Lifestyle and home remedies
Your health care provider may suggest measures to make you more comfortable during healing:
- Use pain medication, as needed
- Soak in a warm sitz bath
- Add fiber to your diet and drink plenty of liquid to prevent constipation
- Avoid straining during bowel movements
Preparing for your appointment
If you have an anal fistula, you may be referred to a specialist in digestive diseases (gastroenterologist) or a colon and rectal surgeon.
Here's some information to help you get ready for your appointment.
What you can do
When you make the appointment, ask if there's anything you need to do in advance, such as not eating for a time (fasting) before having a specific test. Make a list of:
- Your symptoms, even if they may seem unrelated to the reason for your appointment
- Key personal information, including major stresses, recent life changes, and personal and family medical history
- All medications, vitamins, herbs or other supplements you take, including the dosages
- Questions to ask your health care provider
Some basic questions to ask include:
- What is likely causing my symptoms?
- Are there any other possible causes for my symptoms?
- Do I need any tests?
- Is my condition likely temporary or ongoing?

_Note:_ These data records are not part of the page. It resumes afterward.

(* ===== verification/SigCheck.v ===== *)
(** * What a signature commits to, and who checks it

    The transaction signature checker of Bitcoin Core
    (src/bitcoin/src/script/interpreter.cpp): [SignatureHash] with every hash type, its
    precomputed data, [CheckSig], [CheckLockTime] and [CheckSequence]; and the node's own
    signing and checking (src/lightning/bitcoin/signature.c). [core_sighash] shows that both
    sides hash the same bytes, [encodings_agree] that both know the same signature
    encodings, [encoding_accepted] and [key_accepted] that the interpreter's encoding
    rules take the node's signatures and keys. *)
From S2P Require Import Prelude HashSpec BlockHash Sha256 Ripemd160 CoreSha256 CoreHash Secp Ecdsa PullPush.
From S2P Require Import BitcoinTx CoreTx CScript Interp InterpFacts LnScript ScriptRun.
Local Open Scope Z_scope.

(** ** The legacy serialisation

    [SerializeScriptCode]: the positions are what is left of the script. *)
Fixpoint count_separators (fuel : nat) (it : bytes) : nat :=
  match fuel with
  | O => O
  | S fuel =>
      match GetScriptOp it with
      | (Some (opcode, _), it) =>
          ((if opcode_of opcode is Some CScript.OP_CODESEPARATOR then 1 else 0)
           + count_separators fuel it)%nat
      | (None, _) => O
      end
  end.

(** The bytes from [itBegin] to [it]. *)
Definition between (itBegin it : bytes) : bytes := take (length itBegin - length it) itBegin.

Fixpoint code_pieces (fuel : nat) (itBegin it : bytes) : bytes :=
  match fuel with
  | O => []
  | S fuel =>
      match GetScriptOp it with
      | (Some (opcode, _), it) =>
          if opcode_of opcode is Some CScript.OP_CODESEPARATOR
          then take (length itBegin - length it - 1) itBegin ++ code_pieces fuel it it
          else code_pieces fuel itBegin it
      | (None, it) => if (length itBegin =? 0)%nat then [] else between itBegin it
      end
  end.

(** Every turn of the loops reads a byte; the last one finds the end. *)
Definition SerializeScriptCode (scriptCode : bytes) : bytes :=
  let fuel := S (length scriptCode) in
  WriteCompactSize (Z.of_nat (length scriptCode) - Z.of_nat (count_separators fuel scriptCode))
    ++ code_pieces fuel scriptCode scriptCode.

(** [CTransactionSignatureSerializer] *)
Section Serializer.
Context (txTo : CTransaction) (scriptCode : bytes) (nIn : nat) (nHashType : Z).

Definition fAnyoneCanPay : bool := has nHashType SIGHASH_ANYONECANPAY.
Definition fHashSingle : bool := Z.land nHashType 0x1f =? SIGHASH_SINGLE.
Definition fHashNone : bool := Z.land nHashType 0x1f =? SIGHASH_NONE.

(** [None]: an index out of range. *)
Definition SerializeInput (nInput : nat) : option bytes :=
  let nInput := if fAnyoneCanPay then nIn else nInput in
  i ← vin txTo !! nInput;
  Some (Serialize_outpoint (prevout i)
    ++ (if negb (nInput =? nIn)%nat then Serialize_bytes [] else SerializeScriptCode scriptCode)
    ++ (if negb (nInput =? nIn)%nat && (fHashSingle || fHashNone) then le_bytes 4 0
        else le_bytes 4 (nSequence i))).

Definition SerializeOutput (nOutput : nat) : option bytes :=
  if fHashSingle && negb (nOutput =? nIn)%nat then Some (Serialize_txout CTxOut_null)
  else o ← vout txTo !! nOutput; Some (Serialize_txout o).

Definition Serialize_for_signature : option bytes :=
  let nInputs := if fAnyoneCanPay then 1%nat else length (vin txTo) in
  inputs ← mapM SerializeInput (seq 0 nInputs);
  let nOutputs := if fHashNone then O else if fHashSingle then S nIn else length (vout txTo) in
  outputs ← mapM SerializeOutput (seq 0 nOutputs);
  Some (le_bytes 4 (nVersion txTo)
    ++ WriteCompactSize (Z.of_nat nInputs) ++ concat inputs
    ++ WriteCompactSize (Z.of_nat nOutputs) ++ concat outputs
    ++ le_bytes 4 (nLockTime txTo)).
End Serializer.

(** ** The hash *)
Definition GetPrevoutHash (txTo : CTransaction) : bytes :=
  GetHash (foldl (fun ss i => hash_write ss (Serialize_outpoint (prevout i))) CHashWriter (vin txTo)).
Definition GetSequenceHash (txTo : CTransaction) : bytes :=
  GetHash (foldl (fun ss i => hash_write ss (le_bytes 4 (nSequence i))) CHashWriter (vin txTo)).
Definition GetOutputsHash (txTo : CTransaction) : bytes :=
  GetHash (foldl (fun ss o => hash_write ss (Serialize_txout o)) CHashWriter (vout txTo)).

Record PrecomputedTransactionData := Precomputed {
  hashPrevouts : bytes; hashSequence : bytes; hashOutputs : bytes; ready : bool
}.

Definition uint256_null : bytes := replicate 32 0.

Definition new_PrecomputedTransactionData (txTo : CTransaction) : PrecomputedTransactionData :=
  if HasWitness txTo
  then Precomputed (GetPrevoutHash txTo) (GetSequenceHash txTo) (GetOutputsHash txTo) true
  else Precomputed uint256_null uint256_null uint256_null false.

(** [None]: the assertion fails, or an index is out of range. *)
Definition SignatureHash (scriptCode : bytes) (txTo : CTransaction) (nIn : nat) (nHashType : Z)
    (amount : Z) (sigversion : SigVersion) (cache : option PrecomputedTransactionData) : option bytes :=
  i ← vin txTo !! nIn;
  let single := fHashSingle nHashType in
  let none := fHashNone nHashType in
  match sigversion with
  | WITNESS_V0 =>
      let cached (f : PrecomputedTransactionData -> bytes) (compute : CTransaction -> bytes) :=
        match cache with
        | Some c => if ready c then f c else compute txTo
        | None => compute txTo
        end in
      let anyone := has nHashType SIGHASH_ANYONECANPAY in
      let hash_prevouts := if negb anyone then cached hashPrevouts GetPrevoutHash else uint256_null in
      let hash_sequence :=
        if negb anyone && negb single && negb none then cached hashSequence GetSequenceHash
        else uint256_null in
      let hash_outputs :=
        if negb single && negb none then cached hashOutputs GetOutputsHash
        else if single then
          match vout txTo !! nIn with
          | Some o => GetHash (hash_write CHashWriter (Serialize_txout o))
          | None => uint256_null
          end
        else uint256_null in
      let ss := hash_write CHashWriter (le_bytes 4 (nVersion txTo)) in
      let ss := hash_write ss hash_prevouts in
      let ss := hash_write ss hash_sequence in
      let ss := hash_write ss (Serialize_outpoint (prevout i)) in
      let ss := hash_write ss (Serialize_bytes scriptCode) in
      let ss := hash_write ss (le_bytes 8 amount) in
      let ss := hash_write ss (le_bytes 4 (nSequence i)) in
      let ss := hash_write ss hash_outputs in
      let ss := hash_write ss (le_bytes 4 (nLockTime txTo)) in
      let ss := hash_write ss (le_bytes 4 nHashType) in
      Some (GetHash ss)
  | BASE =>
      if single && (length (vout txTo) <=? nIn)%nat then Some (1 :: replicate 31 0)
      else
        txTmp ← Serialize_for_signature txTo scriptCode nIn nHashType;
        Some (GetHash (hash_write (hash_write CHashWriter txTmp) (le_bytes 4 nHashType)))
  end.

(** ** [GenericTransactionSignatureChecker]

    [nIn] is the index of an input: where [SignatureHash] has no result the check fails. *)
Definition SEQUENCE_LOCKTIME_TYPE_FLAG : Z := 2 ^ 22.
Definition SEQUENCE_LOCKTIME_MASK : Z := 0x0000ffff.

Section Checker.
Context `{Signatures}.
Context (txTo : CTransaction) (nIn : nat) (amount : Z) (txdata : option PrecomputedTransactionData).

Definition VerifySignature (vchSig pubkey sighash : bytes) : bool := Verify pubkey sighash vchSig.

Definition checker_CheckSig (vchSigIn vchPubKey scriptCode : bytes) (sigversion : SigVersion) : bool :=
  let pubkey := CPubKey vchPubKey in
  if negb (IsValid pubkey) then false
  else match last vchSigIn with
       | None => false
       | Some nHashType =>
           let vchSig := take (length vchSigIn - 1) vchSigIn in
           match SignatureHash scriptCode txTo nIn nHashType amount sigversion txdata with
           | Some sighash => if negb (VerifySignature vchSig pubkey sighash) then false else true
           | None => false
           end
       end.

(** The sequence number of the input; it exists. *)
Definition input_sequence : Z := match vin txTo !! nIn with Some i => nSequence i | None => 0 end.

Definition checker_CheckLockTime (lockTime : Z) : bool :=
  if negb (((nLockTime txTo <? LOCKTIME_THRESHOLD) && (lockTime <? LOCKTIME_THRESHOLD))
           || ((LOCKTIME_THRESHOLD <=? nLockTime txTo) && (LOCKTIME_THRESHOLD <=? lockTime)))
  then false
  else if nLockTime txTo <? lockTime then false
  else if SEQUENCE_FINAL =? input_sequence then false
  else true.

Definition checker_CheckSequence (sequence : Z) : bool :=
  let txToSequence := input_sequence in
  if u32 (nVersion txTo) <? 2 then false
  else if has txToSequence SEQUENCE_LOCKTIME_DISABLE_FLAG then false
  else
    let nLockTimeMask := Z.lor SEQUENCE_LOCKTIME_TYPE_FLAG SEQUENCE_LOCKTIME_MASK in
    let txToSequenceMasked := Z.land txToSequence nLockTimeMask in
    let nSequenceMasked := Z.land sequence nLockTimeMask in
    if negb (((txToSequenceMasked <? SEQUENCE_LOCKTIME_TYPE_FLAG)
              && (nSequenceMasked <? SEQUENCE_LOCKTIME_TYPE_FLAG))
             || ((SEQUENCE_LOCKTIME_TYPE_FLAG <=? txToSequenceMasked)
                 && (SEQUENCE_LOCKTIME_TYPE_FLAG <=? nSequenceMasked)))
    then false
    else if txToSequenceMasked <? nSequenceMasked then false
    else true.

Definition TransactionSignatureChecker : BaseSignatureChecker := {|
  CheckSig := checker_CheckSig;
  CheckLockTime := checker_CheckLockTime;
  CheckSequence := checker_CheckSequence
|}.
End Checker.

(** ** signature.c *)
Section Node.
Context `{Signatures}.

(** [None]: [assert(ok)] fails. *)
Definition sign_hash (privkey h : bytes) : option signature := secp256k1_ecdsa_sign h privkey.

Definition set_script (script : option bytes) (i : bitcoin_tx_input) : bitcoin_tx_input :=
  TxInput (in_txid i) (in_index i) script (sequence_number i) (in_amount i) (witness i).

(** The script is stored in the input while hashing and reset after it. *)
Definition sha256_tx_one_input (tx : bitcoin_tx) (input_num : nat) (script witness_script : option bytes)
    : option bytes :=
  i ← input tx !! input_num;
  assert! forallb (fun i => match in_script i with None => true | Some _ => false end) (input tx);
  sha256_tx_for_sig (set_input (<[input_num := set_script script i]> (input tx)) tx) input_num witness_script.

Definition sign_tx_input (tx : bitcoin_tx) (in_ : nat) (subscript witness_script : option bytes)
    (privkey : bytes) : option signature :=
  hash ← sha256_tx_one_input tx in_ subscript witness_script;
  sign_hash privkey hash.

Definition check_signed_hash (hash : bytes) (sig : signature) (key : pubkey) : bool :=
  secp256k1_ecdsa_verify sig hash key.

Definition check_tx_sig (tx : bitcoin_tx) (input_num : nat) (redeemscript witness_script : option bytes)
    (key : pubkey) (sig : signature) : option bool :=
  _ ← input tx !! input_num;
  hash ← sha256_tx_one_input tx input_num redeemscript witness_script;
  Some (check_signed_hash hash sig key).
End Node.

(** ** Both sides hash the same bytes *)
Lemma holds_foldl {A} (enc : A -> bytes) l ss m : CSHA256_holds ss m ->
  CSHA256_holds (foldl (fun ss x => hash_write ss (enc x)) ss l) (m ++ concat (enc <$> l)).
Proof.
  apply (taken_foldl CSHA256_holds (fun x ss => hash_write ss (enc x))).
  intros x st m'. apply CSHA256_Write_holds.
Qed.

Lemma writer_holds : CSHA256_holds CHashWriter [].
Proof. by apply CSHA256_new_holds. Qed.

Lemma hash_each {A} (enc : A -> bytes) l :
  GetHash (foldl (fun ss x => hash_write ss (enc x)) CHashWriter l) = Spec.hash256 (concat (enc <$> l)).
Proof. apply CHash256_Finalize_spec, (holds_foldl enc l CHashWriter []), writer_holds. Qed.

Section Agree.
Context (tx : bitcoin_tx).

Lemma prevouts_core : GetPrevoutHash (core_tx tx) = Spec.hash256 (concat (Spec.outpoint <$> input tx)).
Proof.
  unfold GetPrevoutHash. rewrite (hash_each (fun i => Serialize_outpoint (prevout i))).
  cbn [core_tx vin]. by rewrite <- list_fmap_compose.
Qed.

Lemma sequence_core : GetSequenceHash (core_tx tx) =
  Spec.hash256 (concat ((fun i => le_bytes 4 (sequence_number i)) <$> input tx)).
Proof.
  unfold GetSequenceHash. rewrite (hash_each (fun i => le_bytes 4 (nSequence i))).
  cbn [core_tx vin]. by rewrite <- list_fmap_compose.
Qed.

Lemma outputs_core : GetOutputsHash (core_tx tx) = Spec.hash256 (concat (Spec.txout <$> output tx)).
Proof.
  unfold GetOutputsHash. rewrite hash_each. cbn [core_tx vout]. rewrite <- list_fmap_compose.
  do 2 f_equal. apply list_fmap_ext. intros. apply txout_core.
Qed.

(** The cache may be absent, or made from the transaction. *)
Definition cache_ok (cache : option PrecomputedTransactionData) : Prop :=
  cache = None \/ cache = Some (new_PrecomputedTransactionData (core_tx tx)).
(** C13. Whoever holds the revocation key of a commitment can take its output to the owner
    and both kinds of HTLC output at once: the witnesses that the node builds for them are
    accepted, with no time lock. *)
Theorem penalty_accepted delay key local remote payment_hash revocation locktime sig :
  let one := [1] in
  let to_local := bitcoin_wscript_to_local delay revocation key in
  let offer := bitcoin_wscript_htlc_offer local remote payment_hash revocation in
  let receive := bitcoin_wscript_htlc_receive locktime local remote payment_hash revocation in
  fits 16 delay -> fits 32 locktime -> forall wscript elem,
  In (wscript, elem) [(to_local, one); (offer, pubkey_to_der revocation); (receive, pubkey_to_der revocation)] ->
  CastToBool (sha256 wscript) = true ->
  check_tx_sig tx n None (Some wscript) revocation sig = Some true ->
  spends_output (bitcoin_witness_sig_and_element sig elem wscript) wscript.
Proof using Type*.
  intros one to_local offer receive Hd Hl wscript elem Hin Hh C.
  pose proof (element_size sig). pose proof (checked_sig _ _ _ flags C) as S.
  unfold bitcoin_witness_sig_and_element. rewrite stack_sig_ok. cbn [mbind option_bind].
  apply (spends_output_intro _ wscript [stack_element sig; elem]); [done|done|].
  assert (elem_ok (pubkey_to_der revocation)) by (apply small_elem; rewrite length_pubkey_to_der; lia).
  assert (elem_ok [1]) by (apply small_elem; cbn; lia).
  destruct Hin as [[= <- <-]|[[= <- <-]|[[= <- <-]|[]]]].
  - apply (to_local_iff flags delay revocation key _ Hd). eexists _, _. split; [reflexivity|].
    split; [by repeat constructor|]. split; [by right|]. exact S.
  - apply offered_iff. split; [by repeat constructor|]. left. by eexists _, _.
  - apply received_iff; [done|]. split; [by repeat constructor|]. left. by eexists _, _.
Qed.
End Tx.

(** ** Time locks *)
Section Locks.
Context (txTo : CTransaction) (nIn : nat) (amount : Z) (cache : option PrecomputedTransactionData).
#[local] Instance lock_checker : BaseSignatureChecker := TransactionSignatureChecker txTo nIn amount cache.
Context (flags : Z).

(** The input may be mined when the spent output is [delay] blocks deep. *)
Definition waits_blocks (delay : Z) : Prop :=
  let sequence := input_sequence txTo nIn in
  2 <= u32 (nVersion txTo) /\ Z.testbit sequence 31 = false /\ Z.testbit sequence 22 = false /\
  delay <= Z.land sequence 0xffff.

Lemma has_pow2 s k : 0 <= k -> has s (2 ^ k) = false -> Z.testbit s k = false.
Proof using.
  intros Hk. unfold has. intros E.
  apply negb_false_iff, Z.eqb_eq, (f_equal (fun z => Z.testbit z k)) in E.
  by rewrite Z.land_spec, Z.pow2_bits_true, andb_true_r, Z.testbit_0_l in E.
Qed.

Lemma sequence_masked s : Z.land s 0x40ffff < 2 ^ 22 ->
  Z.testbit s 22 = false /\ Z.land s 0x40ffff = Z.land s 0xffff.
Proof using.
  intros L. set (m := Z.land s 0x40ffff) in *. assert (0 <= m) by (apply Z.land_nonneg; lia).
  assert (Z.testbit m 22 = false) as B.
  { destruct (decide (m = 0)) as [->|]; [by rewrite Z.testbit_0_l|].
    apply Z.bits_above_log2; [done|]. apply Z.log2_lt_pow2; lia. }
  unfold m in B. rewrite Z.land_spec in B. change (Z.testbit 0x40ffff 22) with true in B.
  rewrite andb_true_r in B. split; [done|]. apply Z.bits_inj. intros k.
  unfold m. rewrite !Z.land_spec. destruct (decide (k = 22)) as [->|Nk]; [by rewrite B|]. f_equal.
  change 0x40ffff with (Z.lor (Z.ones 16) (2 ^ 22)). change 0xffff with (Z.ones 16).
  rewrite Z.lor_spec. destruct (decide (k < 0)); [by rewrite !Z.testbit_neg_r by lia|].
  rewrite Z.pow2_bits_false by lia. apply orb_false_r.
Qed.

Lemma CheckSequence_waits delay : fits 16 delay -> CheckSequence delay = true -> waits_blocks delay.
Proof using.
  intros Hd. cbn [CheckSequence lock_checker TransactionSignatureChecker].
  unfold checker_CheckSequence, waits_blocks. generalize (input_sequence txTo nIn). intros s.
  change (Z.lor _ _) with 0x40ffff. change SEQUENCE_LOCKTIME_TYPE_FLAG with (2 ^ 22).
  assert (Z.land delay 0x40ffff = delay) as ->.
  { apply Z.bits_inj. intros k. rewrite Z.land_spec. destruct (decide (k < 0)); [by rewrite !Z.testbit_neg_r by lia|].
    destruct (decide (k < 16)).
    - change 0x40ffff with (Z.lor (Z.ones 16) (2 ^ 22)). rewrite Z.lor_spec, Z.ones_spec_low by lia. apply andb_true_r.
    - unfold fits in Hd. rewrite (Z.bits_above_log2 delay k); [done|lia|].
      destruct (decide (delay = 0)) as [->|]; [cbn; lia|]. apply Z.log2_lt_pow2; [lia|].
      pose proof (Z.pow_le_mono_r 2 16 k). lia. }
  destruct (_ <? 2) eqn:V; [done|]. destruct (has s _) eqn:D; [done|].
  destruct (negb _) eqn:C; [done|]. destruct (_ <? delay) eqn:L; [done|]. intros _.
  unfold fits in Hd. assert (Z.land s 0x40ffff < 2 ^ 22) as [B E]%sequence_masked by lia.
  rewrite E in L. repeat split; [lia|by apply (has_pow2 s 31)|done|lia].
Qed.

- Are there any dietary suggestions I should follow?
- Are there restrictions I need to follow?
- What treatment do you recommend?
- What are the alternatives to the primary approach you're suggesting?
- I have these other health conditions. How can I best manage them together?
- Are there brochures or other printed material I can have? What websites do you recommend?
Don't hesitate to ask other questions during your appointment.
What to expect from your doctor
Your health care provider may ask:
- When did your symptoms begin?
- Have your symptoms been continuous or occasional?
- How severe are your symptoms?
- Where do you feel your symptoms the most?
- Does anything seem to improve your symptoms?
- What, if anything, seems to worsen your symptoms?
- Do you have any other medical conditions, such as Crohn's disease?
- Do you have problems with constipation?